Support chips are traditionally referred to as coprocessors, although the most famous coprocessor in PC history is the math coprocessor, which was nothing more than what would later become the floating point unit or fully decoupled FPU. of the main CPU. Thus, the coprocessor usually lacks an instruction capture process in memory, but needs another processor to send the instructions and the data to be processed. The work of the coprocessor? Solve this part of the program and return the result as quickly as possible to the host processor.
While the coprocessor is tasked with doing its job, the main kernel can use the power it has gained to perform other tasks, but since a process is executed together, the point will be reached where it cannot continue. until the coprocessor (s) have completed their assigned task.
What is an accelerator?
Technically, an accelerator is a coprocessor, but with greater independence than these since they are not in charge of running a process as a whole, but rather they are assigned an entire process that the CPU ignores completely except to get the final result or to know that the task is completed.
Because an accelerator is completely decoupled from the processor, it is completely asynchronous. What do we mean? The fact that an accelerator, as opposed to a coprocessor, does not work in combination with the main processor of the system. This allows you to speed up your part of the code, i.e. complete it at a much higher speed and therefore in less time. Of course, this requires major changes in the architecture.
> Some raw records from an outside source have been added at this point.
(* ===== verification/Dispatch.v ===== *)
(** * The command table (src/cmd/mod.rs, src/cmd/lua.rs, src/lua.rs)

    The state all connections share, the table of commands with its dispatch,
    and the commands EVAL and EVALSHA, whose scripts call back into the table.
    The interpreter is a parameter: a machine that runs until it finishes,
    fails, or calls [redis.call] or [redis.pcall]. Scripts may loop or call
    EVAL again, so dispatch takes fuel; every other command needs one unit. *)

From S2P Require Import Prelude Bytes Text Error Types Encoding Backend Storage Float Protocol Context Keyspace StringCmd HashCmd ListCmd SetCmd BitmapCmd ZSetCmd StreamCmd PubSub Cluster Config Admin Lua Readers.

Local Open Scope Z_scope.

(** What a connection adds to the shared state: its id, which is also the
    mailbox of its messages, and the namespace it was accepted under. *)
Record Client := mkClient { client_id : Z; client_namespace : bytes }.

(** What the interpreter does next: the script ends with a value or an error,
    or calls [redis.call] ([protected] is false) or [redis.pcall]. [handle] is
    what the global [_KVDB_CTX] yields at that moment. *)
Inductive lua_event (L : Type) :=
  | Finished (v : LuaValue) (l : L)
  | Failed (msg : bytes) (l : L)
  | RedisCall (protected : bool) (params : list LuaValue) (handle : outcome Client) (l : L).
Arguments Finished {L}.
Arguments Failed {L}.
Arguments RedisCall {L}.

Inductive call_result := Value (v : LuaValue) | RuntimeError (msg : bytes).

Class LuaVM (L : Type) := {
  (** the globals [_KVDB_CTX], [KEYS] and [ARGV] are set and the script loaded *)
  lua_start : L -> Client -> bytes -> list bytes -> list bytes -> L;
  lua_next : L -> lua_event L;
  lua_resume : L -> call_result -> L }.

(** Library functions, the iteration orders of hash tables, and the build. *)
Class Externals := {
  member_order : list bytes -> list bytes;
  score_order : list (bytes * f64) -> list (bytes * f64);
  channel_order : list bytes -> list bytes;
  node_order : list ClusterNode -> list ClusterNode;
  crc16_xmodem : bytes -> Z;
  sha1_digest : bytes -> bytes;
  debug_value : LuaValue -> bytes;
  overflow_checks : bool;
  resp_value_size : Z }.

Section Dispatch.
Context {DB : Type} {RDB : RocksDB DB} {L : Type} {VM : LuaVM L} {LT : LuaTables} {X : Externals}.

(** The parts behind the [Arc]s of [CommandContext], and the time and the
    random number the next command reads. *)
Record Shared := mkShared {
  sh_storage : DB; sh_pubsub : PubSubState; sh_replication : ReplicationState;
  sh_cluster : ClusterState; sh_config : Config.Config; sh_lua : L; sh_scripts : gmap bytes bytes;
  sh_clock : Z; sh_random : Z }.

Definition set_storage (d : DB) (s : Shared) : Shared :=
  mkShared d (sh_pubsub s) (sh_replication s) (sh_cluster s) (sh_config s) (sh_lua s) (sh_scripts s)
    (sh_clock s) (sh_random s).
Definition set_pubsub (p : PubSubState) (s : Shared) : Shared :=
  mkShared (sh_storage s) p (sh_replication s) (sh_cluster s) (sh_config s) (sh_lua s) (sh_scripts s)
    (sh_clock s) (sh_random s).
Definition set_replication (r : ReplicationState) (s : Shared) : Shared :=
  mkShared (sh_storage s) (sh_pubsub s) r (sh_cluster s) (sh_config s) (sh_lua s) (sh_scripts s)
    (sh_clock s) (sh_random s).
Definition set_cluster (c : ClusterState) (s : Shared) : Shared :=
  mkShared (sh_storage s) (sh_pubsub s) (sh_replication s) c (sh_config s) (sh_lua s) (sh_scripts s)
    (sh_clock s) (sh_random s).
Definition set_engine (l : L) (scripts : gmap bytes bytes) (s : Shared) : Shared :=
  mkShared (sh_storage s) (sh_pubsub s) (sh_replication s) (sh_cluster s) (sh_config s) l scripts
    (sh_clock s) (sh_random s).
Definition set_lua (l : L) (s : Shared) : Shared := set_engine l (sh_scripts s) s.

(** [Server::bind]: what the connections of a new server share. *)
Definition server_bind (config : Config.Config) (storage : DB) (lua : L) (clock random : Z) : Shared :=
  mkShared storage hub_start replication_new cluster_new config lua ∅ clock random.

Definition command_context (cl : Client) (s : Shared) : CommandContext :=
  mkContext (client_namespace cl) (sh_clock s) (sh_random s) overflow_checks resp_value_size.

Abbreviation CommandFn := (Client -> list bytes -> M Shared RespValue).

(** A computation on one part of the state. *)
Definition on_part {P A} (part : Shared -> P) (set : P -> Shared -> Shared) (m : M P A) : M Shared A := fun s =>
  let '(r, p) := m (part s) in (r, set p s).

Definition on_storage (f : CommandContext -> list bytes -> M DB RespValue) : CommandFn := fun cl args s =>
  on_part sh_storage set_storage (f (command_context cl s) args) s.

(** ** Scripts *)

(** Two hexadecimal digits per byte of the digest. *)
Definition sha1_hex (script : bytes) : bytes := concat (map hex_byte (sha1_digest script)).

(** The table [redis.pcall] returns for an error. *)
Definition err_table (e : KvdbError) : LuaValue :=
  LTable [(LString (bs "err"), LString (error_to_string e))].

Section Script.
Variable dispatch : Client -> bytes -> list bytes -> M Shared RespValue.

Definition exec_redis_command (params : list LuaValue) (handle : outcome Client) : M Shared LuaValue :=
  '(cmd, args) ← lift (redis_params debug_value params);
  cl ← lift handle;
  reply ← dispatch cl cmd args;
  lift (lua_value_from_resp reply).

(** The interpreter runs; [redis.call] turns an error into an error of the
    script, [redis.pcall] into a table. *)
Fixpoint run_vm (fuel : nat) : M Shared LuaValue :=
  match fuel with
  | O => out_of_fuel
  | S fuel =>
      with_state (fun s =>
        match lua_next (sh_lua s) with
        | Finished v l => _ ← modify (set_lua l); mret v
        | Failed msg l => _ ← modify (set_lua l); throw (Error.Lua msg)
        | RedisCall protected params handle l => fun _ =>
            match exec_redis_command params handle (set_lua l s) with
            | (Ok v, s) => run_vm fuel (set_lua (lua_resume (sh_lua s) (Value v)) s)
            | (Err e, s) =>
                run_vm fuel (set_lua (lua_resume (sh_lua s)
                  (if protected then Value (err_table e) else RuntimeError (error_to_string e))) s)
            | (Panic, s) => (Panic, s)
            | (OutOfFuel, s) => (OutOfFuel, s)
            end
        end)
  end.

Definition run_script (fuel : nat) (cl : Client) (script : bytes) (keys args : list bytes) : M Shared RespValue :=
  _ ← modify (fun s => set_lua (lua_start (sh_lua s) cl script (map from_utf8_lossy keys) (map from_utf8_lossy args)) s);
  v ← run_vm fuel;
  mret (resp_value_from_lua v).

Definition engine_eval (fuel : nat) (cl : Client) (script : bytes) (keys args : list bytes) : M Shared RespValue :=
  _ ← modify (fun s => set_engine (sh_lua s) (<[sha1_hex script := script]> (sh_scripts s)) s);
  run_script fuel cl script keys args.

Definition engine_evalsha (fuel : nat) (cl : Client) (sha1 : bytes) (keys args : list bytes) : M Shared RespValue :=
  script ← gets (fun s => sh_scripts s !! sha1);
  match script with
  | Some script => run_script fuel cl script keys args
  | None => throw (Command (bs "NOSCRIPT No matching script. Please use EVAL."))
  end.

Definition parse_numkeys (data : bytes) : outcome Z :=
  ok_or (parse_text parse_u64 data) (Command (bs "numkeys must be an integer")).

(** The keys and the arguments: [args[2..2 + numkeys]] and the rest. *)
Definition split_keys (name : string) (args : list bytes) : M Shared (bytes * list bytes * list bytes) :=
  _ ← expect_min_arg_count name args 2;
  a0 ← index args 0;
  a1 ← index args 1;
  numkeys ← lift (parse_numkeys a1);
  stop ← arith_u64 overflow_checks (2 + numkeys);
  if Z.of_nat (length args) <? stop then throw (WrongArgCount (bs name))
  else if stop <? 2 then panic
  else mret (from_utf8_lossy a0, take (Z.to_nat numkeys) (drop 2 args), drop (Z.to_nat stop) args).

Definition eval (fuel : nat) : CommandFn := fun cl args =>
  '(script, keys, argv) ← split_keys "EVAL" args;
  engine_eval fuel cl script keys argv.

Definition evalsha (fuel : nat) : CommandFn := fun cl args =>
  '(sha1, keys, argv) ← split_keys "EVALSHA" args;
  engine_evalsha fuel cl sha1 keys argv.

End Script.

(** ** The table *)

Abbreviation CommandTable := (gmap bytes CommandFn).

Definition register (name : string) (func : CommandFn) (table : CommandTable) : CommandTable :=
  <[to_ascii_uppercase (bs name) := func]> table.

Definition register_all (l : list (string * CommandFn)) (table : CommandTable) : CommandTable :=
  foldl (fun t c => register c.1 c.2 t) table l.

Definition string_commands : list (string * CommandFn) :=
  [("GET", on_storage StringCmd.get); ("SET", on_storage StringCmd.set); ("MGET", on_storage mget);
   ("MSET", on_storage mset); ("DEL", on_storage del); ("EXISTS", on_storage exists_);
   ("INCR", on_storage StringCmd.incr); ("DECR", on_storage decr); ("APPEND", on_storage append);
   ("EXPIRE", on_storage expire); ("PEXPIRE", on_storage pexpire); ("TTL", on_storage ttl);
   ("PTTL", on_storage pttl); ("PERSIST", on_storage persist)]%string.

Definition admin_commands : list (string * CommandFn) :=
  [("PING", fun _ args => ping args); ("ECHO", fun _ args => echo args);
   ("INFO", fun _ _ s => on_part sh_replication set_replication (info (sh_config s)) s);
   ("DBSIZE", on_storage dbsize); ("FLUSHDB", on_storage flushdb);
   ("REPLICAOF", fun _ args => on_part sh_replication set_replication (replicaof args));
   ("ROLE", fun _ _ => on_part sh_replication set_replication role)]%string.

Definition hash_commands : list (string * CommandFn) :=
  [("HSET", on_storage hset); ("HGET", on_storage hget); ("HMGET", on_storage hmget);
   ("HGETALL", on_storage hgetall); ("HDEL", on_storage hdel); ("HEXISTS", on_storage hexists);
   ("HLEN", on_storage hlen); ("HSCAN", on_storage hscan)]%string.

Definition list_commands : list (string * CommandFn) :=
  [("LPUSH", on_storage lpush); ("RPUSH", on_storage rpush); ("LPOP", on_storage lpop);
   ("RPOP", on_storage rpop); ("LRANGE", on_storage lrange); ("LINDEX", on_storage lindex);
   ("LLEN", on_storage llen)]%string.

Definition set_commands : list (string * CommandFn) :=
  [("SADD", on_storage sadd); ("SREM", on_storage srem); ("SISMEMBER", on_storage sismember);
   ("SMEMBERS", on_storage (fun ctx => smembers ctx member_order)); ("SCARD", on_storage scard);
   ("SINTER", on_storage sinter); ("SDIFF", on_storage sdiff); ("SUNION", on_storage sunion)]%string.

Definition zset_commands : list (string * CommandFn) :=
  [("ZADD", on_storage (fun ctx => zadd ctx score_order)); ("ZRANGE", on_storage zrange);
   ("ZRANGEBYSCORE", on_storage zrangebyscore); ("ZREVRANGE", on_storage zrevrange);
   ("ZREVRANGEBYSCORE", on_storage zrevrangebyscore); ("ZREM", on_storage zrem); ("ZRANK", on_storage zrank);
   ("ZREVRANK", on_storage zrevrank); ("ZSCORE", on_storage zscore); ("ZCARD", on_storage zcard);
   ("ZINCRBY", on_storage zincrby)]%string.

Definition stream_commands : list (string * CommandFn) :=
  [("XADD", on_storage xadd); ("XLEN", on_storage xlen); ("XRANGE", on_storage xrange);
   ("XREAD", on_storage xread)]%string.

Definition bitmap_commands : list (string * CommandFn) :=
  [("SETBIT", on_storage setbit); ("GETBIT", on_storage getbit); ("BITCOUNT", on_storage bitcount);
   ("BITOP", on_storage bitop)]%string.

Definition pubsub_commands : list (string * CommandFn) :=
  [("SUBSCRIBE", fun cl args => on_part sh_pubsub set_pubsub (subscribe_cmd (client_id cl) (client_id cl) args));
   ("UNSUBSCRIBE", fun cl args => on_part sh_pubsub set_pubsub (unsubscribe_cmd channel_order (client_id cl) args));
   ("PUBLISH", fun _ args => on_part sh_pubsub set_pubsub (publish_cmd args))]%string.

Definition cluster_commands : list (string * CommandFn) :=
  [("CLUSTER", fun _ args => on_part sh_cluster set_cluster (cluster crc16_xmodem node_order args))]%string.

Section Table.
Variable eval_cmd evalsha_cmd : CommandFn.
First, a coprocessor can share parts of the control unit and even registers or access common memory with the CPU. When all of these items are shared, they can create congestion in their access, causing one unit or another to shut down while waiting to use these resources. As you will understand, this cannot happen in an accelerator, so its data and instructions, although provided by the processor, are designed to be available to you 100% of the time, which is why many accelerators are full processors that have their own local RAM inside.
If an accelerator is better, why do you use a coprocessor?
As we said during the introduction of this article, everything has to do with the budget architects have to implement the solution to a problem and one thing that is usually not taken into account is the infrastructure of the building. communication between the different elements, as well as the units which are part of the instruction cycle of each processor, but which are not responsible for calculating numbers at high speed.
At the marketing level, it is very easy to sell the power of a processor in numbers, these are easily understood by people who can make an ordinal or cardinal comparison from said data. The reality is that today the infrastructure of any processor is what takes up the most space and that is why the decision to implement something in the form of a coprocessor or an accelerator is simply made. due to these limitations.
An example is NVIDIA’s Tensor Cores and NVDLA unit, both serving the same purpose, but while the former is a coprocessor within the shader unit that shares the registers and control unit with the rest of the GPU shader unit, in the case of the second is a processor itself. Not surprisingly, the acronym DLA stands for Deep Learning Accelerator.